Problem to work on
What you return must be every line from the beginning of the data through the line holding "Definition cl_ok cl", unchanged.

Exercise materials

(* ===== verification/ClusterTheory.v ===== *)
(** * What a cluster guarantees

    What a replicated write leaves on the owners of its key under each failure mode, that a
    strictly replicated write is visible through every node, and that reads end by their
    time-outs, which a read of a missing key has to wait for. *)

From S2P Require Import Prelude Kv ShardedMap MapTheory Wal WalTheory Iface Writer Evict Engine Mesh Entropy EntropyTheory Cluster.
Import ShardedMap Writer Engine Cluster.

#[local] Open Scope Z_scope.

Section Theory.
Context `{HX : XXHash} `{HR : Radix} `{!XXHashLaws} `{!RadixLaws}.
Context {W C E M : Type} `{HW : Waler W} `{HC : Clocker C} `{HE : Evictor E} `{HM : Mesh.Mesher M}.
Implicit Types (n : Node W C E M) (cl : gmap string (Node W C E M)) (net : network).

(** ** What the nodes hold *)

(** The record of a node for a key, with nil for an empty value. *)
Definition held cl (id key : string) : option Value :=
  n ← cl !! id; norm_value <$> sm_get (hm (core n)) key.

(** Every node is well formed, clustered and filed under its own identifier. *)
Definition cl_ok cl : Prop :=
  map_Forall (fun id n => sm_ok (hm (core n)) /\ NodeID n = id /\ Mesh.SingleNode (meshConfig n) = false) cl.

(** What routing depends on. *)
Definition routes n : M * Mesh.Config * bool := (mesh n, meshConfig n, sw_set n).

(** An address leads to the node it is advertised for, if anywhere. *)
Definition routed net cl : Prop :=
  forall q n o p, cl !! q = Some n -> serves net (Mesh.mesh_AddressForNode (mesh n) o) = Some p -> p = o.

(** The record that a request asks the replicas to hold. *)
Definition wanted (op : walOp) : Value := norm_value (stamp (op_key op) (op_value op)).

(** A node holds the record or one that beats it. *)
Definition covered cl (op : walOp) (id : string) : Prop :=
  exists e, held cl id (op_key op) = Some e /\ lwwWins e (wanted op) = false.

(** What a step of a write may change. *)
Record evolved (op : walOp) cl cl' : Prop := {
  ev_ok : cl_ok cl';
  ev_routes : routes <$> cl' = routes <$> cl;
  ev_held : forall id k, held cl' id k = held cl id k \/
    k = op_key op /\ held cl' id k = Some (lww_join (held cl id k) (wanted op))
}.

Lemma lww_join_again o v : lww_join (Some (lww_join o v)) v = lww_join o v.
Proof.
  destruct o as [e|]; unfold lww_join; [|by rewrite lwwWins_irrefl].
  destruct (lwwWins e v) eqn:Ew; [by rewrite lwwWins_irrefl|by rewrite Ew].
Qed.

Lemma evolved_refl op cl : cl_ok cl -> evolved op cl cl.
Proof. intros Hok. constructor; [done..|]. by left. Qed.

Lemma evolved_trans op cl1 cl2 cl3 : evolved op cl1 cl2 -> evolved op cl2 cl3 -> evolved op cl1 cl3.
Proof.
  intros [_ Hr1 H1] [Hok Hr2 H2]. constructor; [done|by rewrite Hr2|]. intros id k.
  destruct (H2 id k) as [->|[-> ->]]; [apply H1|]. right. split; [done|].
  destruct (H1 id (op_key op)) as [->|[_ ->]]; [done|]. by rewrite lww_join_again.
Qed.

Lemma covered_evolved op cl cl' id : evolved op cl cl' -> covered cl op id -> covered cl' op id.
Proof.
  intros Hev (e & He & Hw). unfold covered. destruct (ev_held _ _ _ Hev id (op_key op)) as [->|[_ ->]]; [by exists e|].
  rewrite He. exists e. split; [|done]. unfold lww_join. by rewrite Hw.
Qed.

Lemma covered_join cl op id o : held cl id (op_key op) = Some (lww_join o (wanted op)) -> covered cl op id.
Proof.
  intros Hh. exists (lww_join o (wanted op)). split; [done|]. unfold lww_join.
  destruct o as [e|]; [|apply lwwWins_irrefl]. destruct (lwwWins e (wanted op)) eqn:Ew; [apply lwwWins_irrefl|done].
Qed.

(** Updates of one node. *)
Lemma held_insert cl id n j k :
  held (<[id := n]> cl) j k = if decide (id = j) then norm_value <$> sm_get (hm (core n)) k else held cl j k.
Proof. unfold held. rewrite lookup_insert. by case_decide. Qed.

Lemma routes_insert cl id n n' : cl !! id = Some n -> routes n' = routes n -> routes <$> <[id := n']> cl = routes <$> cl.
Proof.
  intros Hn Hr. rewrite fmap_insert, Hr, <- fmap_insert. f_equal. by apply insert_id.
Qed.

Lemma cl_ok_insert cl id n n' :
  cl_ok cl -> cl !! id = Some n -> meshConfig n' = meshConfig n -> sm_ok (hm (core n')) -> cl_ok (<[id := n']> cl).
Proof.
  intros Hok Hn Hc Hsm. apply map_Forall_insert_2; [|done]. destruct (Hok id n Hn) as (_ & Hid & Hs).
  unfold NodeID in *. by rewrite Hc.
Qed.

Lemma norm_wanted op : wanted (norm_op op) = wanted op.
Proof.
  destruct op as [r|r]; [|done]. unfold wanted, stamp, norm_value. cbn. f_equal.
  - by destruct (set_Value r) as [[]|].
  - unfold getItemHash. cbn. by destruct (set_Value r) as [[]|].
Qed.

Lemma norm_join o v : norm_value (lww_join o v) = lww_join (norm_value <$> o) (norm_value v).
Proof.
  destruct o as [e|]; [|done]. cbn. change (lwwWins (norm_value e) (norm_value v)) with (lwwWins e v).
  by destruct (lwwWins e v).
Qed.

(** A request applied at a node. *)
Lemma applied_evolved cl id n op r s :
  cl_ok cl -> cl !! id = Some n -> ApplyOp (sw (core n)) op = Some (r, s) ->
  let cl' := <[id := with_core n (with_sw (core n) s)]> cl in
  evolved op cl cl' /\ covered cl' op id.
Proof.
  intros Hok Hn Ha cl'. destruct (Hok id n Hn) as (Hsm & _ & _).
  destruct (sm_ok_represents _ Hsm) as [m Hm].
  pose proof (ApplyOp_spec _ _ _ _ _ Hm Ha) as Hm'.
  assert (forall k, sm_get (sw_hm s) k = if decide (op_key op = k)
    then Some (lww_join (sm_get (hm (core n)) k) (stamp k (op_value op))) else sm_get (hm (core n)) k) as Hget.
  { intros k. rewrite (proj2 Hm'). unfold spec_StoreLWW, hm. rewrite lookup_insert.
    rewrite !(proj2 Hm). case_decide; [by subst|done]. }
  assert (forall k, held cl' id k = if decide (op_key op = k) then Some (lww_join (held cl id k) (wanted op)) else held cl id k)
    as Hheld.
  { intros k. unfold cl'. rewrite held_insert, decide_True by done. unfold held. rewrite Hn. cbn.
    change (hm (with_sw (core n) s)) with (sw_hm s). rewrite Hget. case_decide as Hk; [|done]. subst k.
    cbn. by rewrite norm_join. }
  split; [|eapply covered_join; by rewrite Hheld, decide_True].
  constructor.
  - eapply cl_ok_insert; [done..|]. exact (proj1 Hm').
  - by eapply routes_insert.
  - intros j k. destruct (decide (id = j)) as [<-|Hne].
    + rewrite Hheld. case_decide; [right; by subst|by left].
    + left. unfold cl'. by rewrite held_insert, decide_False.
Qed.

(** A gossip packet merges the record it carries, whatever the log reports, and a packet that
    cannot be decoded or is empty does nothing. *)
Theorem gossip_merges `{Proto} n m data n' :
  represents (hm (core n)) m -> OnGossip n data = Some n' ->
  represents (hm (core n')) (match Unmarshal data ≫= Entry with
                             | Some op => spec_StoreLWW m (op_key op) (op_value op)
                             | None => m
                             end).
Proof.
  intros Hm. unfold OnGossip. destruct (Unmarshal data) as [entry|]; cbn; [|by intros [= <-]].
  destruct (Entry entry) as [op|]; [|by intros [= <-]].
  destruct (ApplyOp (sw (core n)) op) as [[r s]|] eqn:Ea; [|done]. intros [= <-].
  by eapply ApplyOp_spec.
Qed.

(** ** One replica *)

Lemma connect_evolved net cl self owner msg op r cl' :
  cl_ok cl -> connect net cl self owner msg = Some (r, cl') ->
  evolved op cl cl' /\ exists n, cl !! self = Some n /\
    forall addr, r = Ok addr -> addr = Mesh.mesh_AddressForNode (mesh n) owner.
Proof.
  intros Hok. unfold connect. destruct (cl !! self) as [n|] eqn:En; [|done]. ored.
  case_bool_decide as Ha; [intros [= <- <-]; split; [by apply evolved_refl|by exists n]|].
  destruct (cacheGet _ _ _) as [r1 c]. intros [= <- <-]. split; [|exists n; split; [done|]; by destruct r1; intros ? [= <-]].
  destruct (Hok self n En) as (Hsm & _ & _). constructor.
  - by eapply cl_ok_insert.
  - by eapply routes_insert.
  - intros id k. left. rewrite held_insert. case_decide as Hid; [|done]. subst id. unfold held. by rewrite En.
Qed.

Lemma receive_evolved cl peer op r cl' :
  cl_ok cl -> receive cl peer op = Some (r, cl') -> evolved op cl cl' /\ (r = Ok tt -> covered cl' op peer).
Proof.
  intros Hok. unfold receive. destruct (cl !! peer) as [n|] eqn:En; [|intros [= <- <-]; split; [by apply evolved_refl|done]].
  unfold SyncPush, syncer. destruct (Hok peer n En) as (_ & _ & ->). unfold Entropy.Push.
  destruct op as [q|q]; cbn.
  - destruct (ApplySet (sw (core n)) q) as [[r1 s]|] eqn:Ea; [|done].
    destruct (applied_evolved cl peer n (WalEntry_Set q) r1 s Hok En Ea) as [Hev Hcov].
    destruct r1 as [[]|e]; cbn; by intros [= <- <-].
  - destruct (ApplyDelete (sw (core n)) q) as [[r1 s]|] eqn:Ea; [|done].
    destruct (applied_evolved cl peer n (WalEntry_Delete q) r1 s Hok En Ea) as [Hev Hcov].
    destruct r1 as [[]|e]; cbn; by intros [= <- <-].
Qed.

Lemma evolved_norm op cl cl' : evolved (norm_op op) cl cl' -> evolved op cl cl'.
Proof. intros [H1 H2 H3]. constructor; [done..|]. intros id k. rewrite <- (norm_wanted op). destruct op; exact (H3 id k). Qed.

Lemma covered_norm op cl id : covered cl (norm_op op) id -> covered cl op id.
Proof. intros (e & He & Hw). exists e. rewrite norm_wanted in Hw. by destruct op. Qed.

Lemma applyLocal_op cl self op :
  applyLocal cl self op =
    (n ← cl !! self;
     if negb (sw_set n) then Some (Err writerUnset, cl)
     else match ApplyOp (sw (core n)) op with
          | None => None
          | Some (r, s) => Some (r, <[self := with_core n (with_sw (core n) s)]> cl)
          end).
Proof. by destruct op. Qed.

Lemma applyRemote_push net cl self owner op : applyRemote net cl self owner op = pushRemote net cl self owner op.
Proof. by destruct op. Qed.

Lemma applyReplica_evolved net cl self owner op r cl' :
  cl_ok cl -> routed net cl -> applyReplica net cl self owner op = Some (r, cl') ->
  evolved op cl cl' /\ (r = Ok tt -> covered cl' op owner).
Proof.
  intros Hok Hrt. unfold applyReplica. destruct (cl !! self) as [n|] eqn:En; [|done]. ored.
  destruct (Hok self n En) as (_ & Hid & _). case_bool_decide as Ho.
  - assert (owner = self) as -> by congruence. rewrite applyLocal_op, En. ored.
    destruct (negb (sw_set n)); [intros [= <- <-]; split; [by apply evolved_refl|done]|].
    destruct (ApplyOp (sw (core n)) op) as [[r1 s]|] eqn:Ea; [|done]. intros [= <- <-].
    by destruct (applied_evolved cl self n op r1 s Hok En Ea).
  - rewrite applyRemote_push. unfold pushRemote. destruct (connect _ _ _ _ _) as [[[addr|e] cl1]|] eqn:Ec; [|by intros [= <- <-]; apply (connect_evolved _ _ _ _ _ op) in Ec as [? _]|done].
    apply (connect_evolved _ _ _ _ _ op) in Ec as [Hev (n' & Hn' & Haddr)]; [|done].
    rewrite En in Hn'. injection Hn' as <-. specialize (Haddr addr eq_refl).
    assert (forall e, Some (Err e, cl1) = Some (r, cl') -> evolved op cl cl' /\ (r = Ok tt -> covered cl' op owner)) as Hfail
      by by intros e [= <- <-].
    assert (forall f, match serves net addr with
      | None => Some (Err (ErrMsg "unavailable"), cl1)
      | Some peer => match receive cl1 peer (norm_op op) with None => None
          | Some (r, cl) => Some (match f with LostReply e => Err e | _ => r end, cl) end
      end = Some (r, cl') -> evolved op cl cl' /\ (r = Ok tt -> covered cl' op owner)) as Hsend.
    { intros f. destruct (serves net addr) as [peer|] eqn:Es; [|apply Hfail].
      rewrite Haddr in Es. apply (Hrt self n owner peer En) in Es as ->.
      destruct (receive cl1 owner (norm_op op)) as [[r1 cl2]|] eqn:Er; [|done]. intros [= <- <-].
      destruct (receive_evolved _ _ _ _ _ (ev_ok _ _ _ Hev) Er) as [Hev2 Hcov].
      split; [eapply evolved_trans; [exact Hev|by apply evolved_norm]|].
      intros Hr. apply covered_norm, Hcov. by destruct f. }
    destruct (push net addr) as [|e|e]; [exact (Hsend Answered)|apply Hfail|exact (Hsend (LostReply e))].
Qed.

Lemma routed_routes net cl cl' : routes <$> cl' = routes <$> cl -> routed net cl -> routed net cl'.
Proof.
  intros Hr Hrt q n o p Hn. assert ((routes <$> cl') !! q = Some (routes n)) as Hq by by rewrite lookup_fmap, Hn.
  rewrite Hr, lookup_fmap in Hq. apply fmap_Some in Hq as (n0 & Hn0 & Heq). unfold routes in Heq.
  injection Heq as Hm _ _. rewrite Hm. by apply (Hrt q n0).
Qed.

(** ** Which replicas fail *)

(** What the write to one owner reports, told from the state before any of the replicas is
    written: the local writer's answer, the lack of an address or a connection, what becomes of
    the call, or the answer of the owner's writer. *)
Definition replica_result net cl (self : string) (op : walOp) (o : string) : option (result unit) :=
  n ← cl !! self;
  if bool_decide (o = NodeID n) then
    if sw_set n then fst <$> ApplyOp (sw (core n)) op else Some (Err writerUnset)
  else
    let addr := Mesh.mesh_AddressForNode (mesh n) o in
    if bool_decide (addr = EmptyString) then Some (Err (ErrMsg ("remote replica " +:+ o +:+ " address not found")))
    else
      match fst (cacheGet (dial net) (cc n) addr), push net addr, serves net addr, cl !! o with
      | Err e, _, _, _ => Some (Err e)
      | _, Refused e, _, _ => Some (Err e)
      | _, _, None, _ => Some (Err (ErrMsg "unavailable"))
      | _, Answered, _, None => Some (Err (ErrMsg "unavailable"))
      | _, LostReply e, _, None => Some (Err e)
      | _, Answered, _, Some no => fst <$> ApplyOp (sw (core no)) (norm_op op)
      | _, LostReply e, _, Some no => (fun _ => Err e) <$> ApplyOp (sw (core no)) (norm_op op)
      end.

Solution
(* ===== verification/ClusterTheory.v ===== *)
(** * What a cluster guarantees

    What a replicated write leaves on the owners of its key under each failure mode, that a
    strictly replicated write is visible through every node, and that reads end by their
    time-outs, which a read of a missing key has to wait for. *)

From S2P Require Import Prelude Kv ShardedMap MapTheory Wal WalTheory Iface Writer Evict Engine Mesh Entropy EntropyTheory Cluster.
Import ShardedMap Writer Engine Cluster.

#[local] Open Scope Z_scope.

Section Theory.
Context `{HX : XXHash} `{HR : Radix} `{!XXHashLaws} `{!RadixLaws}.
Context {W C E M : Type} `{HW : Waler W} `{HC : Clocker C} `{HE : Evictor E} `{HM : Mesh.Mesher M}.
Implicit Types (n : Node W C E M) (cl : gmap string (Node W C E M)) (net : network).

(** ** What the nodes hold *)

(** The record of a node for a key, with nil for an empty value. *)
Definition held cl (id key : string) : option Value :=
  n ← cl !! id; norm_value <$> sm_get (hm (core n)) key.

(** Every node is well formed, clustered and filed under its own identifier. *)
Definition cl_ok cl : Prop :=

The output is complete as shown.